Audrey Sebold, a horticulture specialist at the Michigan Farm Bureau, notes that “most of Michigan’s fruits and many of our vegetables” require pollination from insects. Honeybees and native pollinators like bumblebees are important to fruit crops that thrive in Michigan, including tart cherries and blueberries, and vegetables such as tomatoes and squash.
Beyond the impact on agriculture and wildlife, continued declines in insect populations could lead — eventually — to “a tipping point,” said Haddad, “where we go from a habitable earth to basically uninhabitable.”
That may sound extreme, but scientists such as Francisco Sánchez-Bayo from the University of Sydney point out that with studies showing a rate of insect decline of 2.5 percent per year, “in 10 years you will have a quarter less, in 50 years only half left and in 100 years you will have none.”
Hence, the appearance of cheerful hashtags like #insectarmageddon.
Alas, not all scientists view the future as so bleak, citing both the resilience of a million-plus species of insects and a shortage of comprehensive research around the globe.
“Not going to happen,” Elsa Youngsteadt of North Carolina State University told The Atlantic of insects’ demise. “They’re the most diverse group of organisms on the planet. Some of them will make it.”

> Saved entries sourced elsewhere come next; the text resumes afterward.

(** ** The two call paths *)

Lemma run_invoke who env input config w :
  run who env (invoke input config) w =
  if Qlt_le_dec (time_since_last_call w) (_delay_seconds (gate w)) then
    stamp_and_dispatch who env false input config
      (advance (sleep_time w + overshoot env) (waiting who false w))
  else stamp_and_dispatch who env false input config (entered who w).
Proof.
  unfold invoke, call, mbind, Prog_bind, mret, Prog_ret. simpl.
  unfold time_since_last_call, sleep_time. simpl.
  destruct (Qlt_le_dec (clock w - _last_call_time (gate w)) (_delay_seconds (gate w)))
    as [Hlt|Hge]; simpl.
  - destruct (Qlt_le_dec
                (_delay_seconds (gate w) - (clock w - _last_call_time (gate w))) 0)
      as [Hneg|Hpos]; [exfalso; lra|].
    unfold stamp_and_dispatch. simpl. destruct (outcome env); reflexivity.
  - unfold stamp_and_dispatch. simpl. destruct (outcome env); reflexivity.
Qed.

Lemma run_ainvoke who env input config w :
  run who env (ainvoke input config) w =
  if Qlt_le_dec (time_since_last_call w) (_delay_seconds (gate w)) then
    match cancelled_within env (sleep_time w + overshoot env) with
    | Some c => (record who Cancel (advance c (waiting who true w)), inl CancelledError)
    | None => stamp_and_dispatch who env true input config
                (advance (sleep_time w + overshoot env) (waiting who true w))
    end
  else stamp_and_dispatch who env true input config (entered who w).
Proof.
  unfold ainvoke, call, mbind, Prog_bind, mret, Prog_ret. simpl.
  unfold time_since_last_call, sleep_time. simpl.
  destruct (Qlt_le_dec (clock w - _last_call_time (gate w)) (_delay_seconds (gate w)))
    as [Hlt|Hge]; simpl.
  - destruct (Qlt_le_dec 0
                (_delay_seconds (gate w) - (clock w - _last_call_time (gate w))))
      as [Hpos|Hneg]; [|exfalso; lra].
    destruct (cancelled_within env _); [reflexivity|].
    unfold stamp_and_dispatch. simpl. destruct (outcome env); reflexivity.
  - unfold stamp_and_dispatch. simpl. destruct (outcome env); reflexivity.
Qed.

Insects are certainly diverse and adaptable, lending credence to the they-will-survive chorus. However, as a study in the journal Science showed, wildflowers have been declining in correlation with their pollinators, raising “the possibility of community-level cascades of decline and extinction.” In other words, it’s more than just bugs we have to worry about losing.
“But that’s in the future,” Haddad said. “We’re not at the extreme yet and we’ve got to head things off now…”
Preventing a worst-case scenario means getting a better picture of what’s driving the decline of insect populations.
A much-noted 2018 report in the New York Times titled, “The Insect Apocalypse Is Here,” was based on studies in Europe, which were geographically limited.
Clearly, more research is needed and likely much of it will come from “citizen scientists” like Bill Westrate, volunteers who can record insect data where they live to paint a detailed picture of what’s happening to insects in Michigan.
Butterflies and bumblebees
Haddad, the MSU ecologist, studies butterflies.
He says they provide an historically important record for documenting insect declines. “If we go back 150 years, the way people knew about the natural world is what they knew about butterflies,” he said.
Butterfly collecting has helped create a wider record of insect numbers and diversity, especially in Europe where several of the most significant studies on insect declines have taken place.
Michigan’s butterfly numbers seem only to go reliably back about seven years. But to our south, Ohio has extensive data across the state, showing losses of two percent a year, and 33 percent over 20 years, results comparable to those from the United Kingdom and northern Europe.
“Butterflies are just indicators for the rest of insects that we don’t have the ability to monitor,” Haddad said. The factors driving down butterfly numbers also could be reducing those of other invertebrates like tiger beetles and stoneflies, and probably don’t stop at the Ohio-Michigan border.
Bumblebees — the large and fuzzy cousins of honeybees — offer a better barometer of insect numbers in Michigan, but here too the news is not good. The decline of domesticated honey bees has received plenty of attention, but bumblebees are important and efficientpollinators for many crops and wild plants.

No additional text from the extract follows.